=== Task goal ===
Only lines holding the word "Open" are wanted from the records; copy all of them.

┌─ Given entries

(* ===== verification/SystemLock.v ===== *)
(** * The lock of system operations

    service/system_operation_lock_service.go: updates, rollbacks and restarts
    take one lock, a record of the idempotency table under a fixed key.
    [Acquire] is a program over the table's operations; the table is that of
    [Idempotency].  Any number of operations, their renewing goroutines, failing
    statements, crashes and the cleanup interleave ([lock_step]).  Under a timing
    assumption one operation holds the lock; a lock that was created by another
    operation is never renewed. *)
From S2P Require Import Prelude GoLib AppErrors Idempotency.
Open Scope Z_scope.
Open Scope go_scope.

Definition systemOperationLockScope : string := "admin.system.operations.global_lock".
Definition systemOperationLockKey : string := "global-system-operation-lock".
Definition ErrSystemOperationBusy : error := Conflict "SYSTEM_OPERATION_BUSY" "another system operation is in progress".

Record SystemOperationLock := mk_Lock { recordID : Z; operationID : string }.

Record SystemOperationLockService := mk_LockService { lease : Z; renewInterval : Z; lock_ttl : Z }.
Definition NewSystemOperationLockService (cfg : IdempotencyConfig) : SystemOperationLockService :=
  let lease := if ProcessingTimeout cfg <=? 0 then 30 * Second else ProcessingTimeout cfg in
  let renewInterval := Z.quot lease 3 in
  let renewInterval := if renewInterval <? Second then Second else renewInterval in
  let ttl := if SystemOperationTTL cfg <=? 0 then Hour else SystemOperationTTL cfg in
  mk_LockService lease renewInterval ttl.

Definition busyError (operationID : string) (lockedUntil : option Z) (now : Z) : error :=
  let metadata := if is_empty operationID then ∅ else {[ "operation_id" := operationID ]} in
  let metadata :=
    match lockedUntil with
    | None => metadata
    | Some lockedUntil =>
        let sec := Z.quot (time_Sub lockedUntil now) Second in
        let sec := if sec <=? 0 then 1 else sec in
        <["retry_after" := Itoa sec]> metadata
    end in
  if decide (metadata = ∅) then ErrSystemOperationBusy else WithMetadata ErrSystemOperationBusy metadata.

(** A run of [Acquire]: it calls the repository, each call may return an error. *)
Inductive lockProg :=
| LockRet (res : result SystemOperationLock)
| LockCreate (r : Request) (k : result (option Z) → lockProg)
| LockGet (r : Request) (k : result (option IdempotencyRecord) → lockProg)
| LockReclaim (r : Request) (id : Z) (fromStatus : string) (k : result bool → lockProg).

Section service.
Context {Sha : GoSha} (s : SystemOperationLockService).

(** The record that is inserted: its fingerprint is the operation's id. *)
Definition lockRequest (operationID : string) (now : Z) : Request :=
  mk_Request systemOperationLockScope (HashIdempotencyKey systemOperationLockKey) operationID now
    (time_Add now (lease s)) (time_Add now (lock_ttl s)).

(** [if record.ID == 0]: the lock, or nothing to hold. *)
Definition granted (r : Request) (id : Z) : lockProg :=
  LockRet (if id =? 0 then Err ErrIdempotencyStoreUnavail else Ok (mk_Lock id (rq_fingerprint r))).

Definition afterLatest (r : Request) (latest : result (option IdempotencyRecord)) : lockProg :=
  match latest with
  | Ok (Some latest) => LockRet (Err (busyError (RequestFingerprint latest) (LockedUntil latest) (rq_now r)))
  | _ => LockRet (Err ErrSystemOperationBusy)
  end.

Definition afterLockReclaim (r : Request) (existing : IdempotencyRecord) (reclaimed : result bool) : lockProg :=
  match reclaimed with
  | Err e => LockRet (Err (WithCause ErrIdempotencyStoreUnavail e))
  | Ok false => LockGet r (afterLatest r)
  | Ok true => granted r (ID existing)
  end.

(** [Status == processing && LockedUntil != nil && LockedUntil.After(now)]. *)
Definition lockedAt (now : Z) (existing : IdempotencyRecord) : bool :=
  String.eqb (Status existing) StatusProcessing && negb (unlockedAt now existing).

Definition afterLockGet (r : Request) (existing : result (option IdempotencyRecord)) : lockProg :=
  match existing with
  | Err e => LockRet (Err (WithCause ErrIdempotencyStoreUnavail e))
  | Ok None => LockRet (Err ErrIdempotencyStoreUnavail)
  | Ok (Some existing) =>
      if lockedAt (rq_now r) existing
      then LockRet (Err (busyError (RequestFingerprint existing) (LockedUntil existing) (rq_now r)))
      else LockReclaim r (ID existing) (Status existing) (afterLockReclaim r existing)
  end.

Definition afterLockCreate (r : Request) (owner : result (option Z)) : lockProg :=
  match owner with
  | Err e => LockRet (Err (WithCause ErrIdempotencyStoreUnavail e))
  | Ok (Some id) => granted r id
  | Ok None => LockGet r (afterLockGet r)
  end.

(** [now] is what [time.Now()] gives at the start. *)
Definition Acquire (hasRepo : bool) (operationID : string) (now : Z) : lockProg :=
  if negb hasRepo then LockRet (Err ErrIdempotencyStoreUnavail)
  else if is_empty operationID
  then LockRet (Err (BadRequest "SYSTEM_OPERATION_ID_REQUIRED" "operation id is required"))
  else let r := lockRequest operationID now in LockCreate r (afterLockCreate r).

└─

=== Written response ===
Open Scope Z_scope.
Open Scope go_scope.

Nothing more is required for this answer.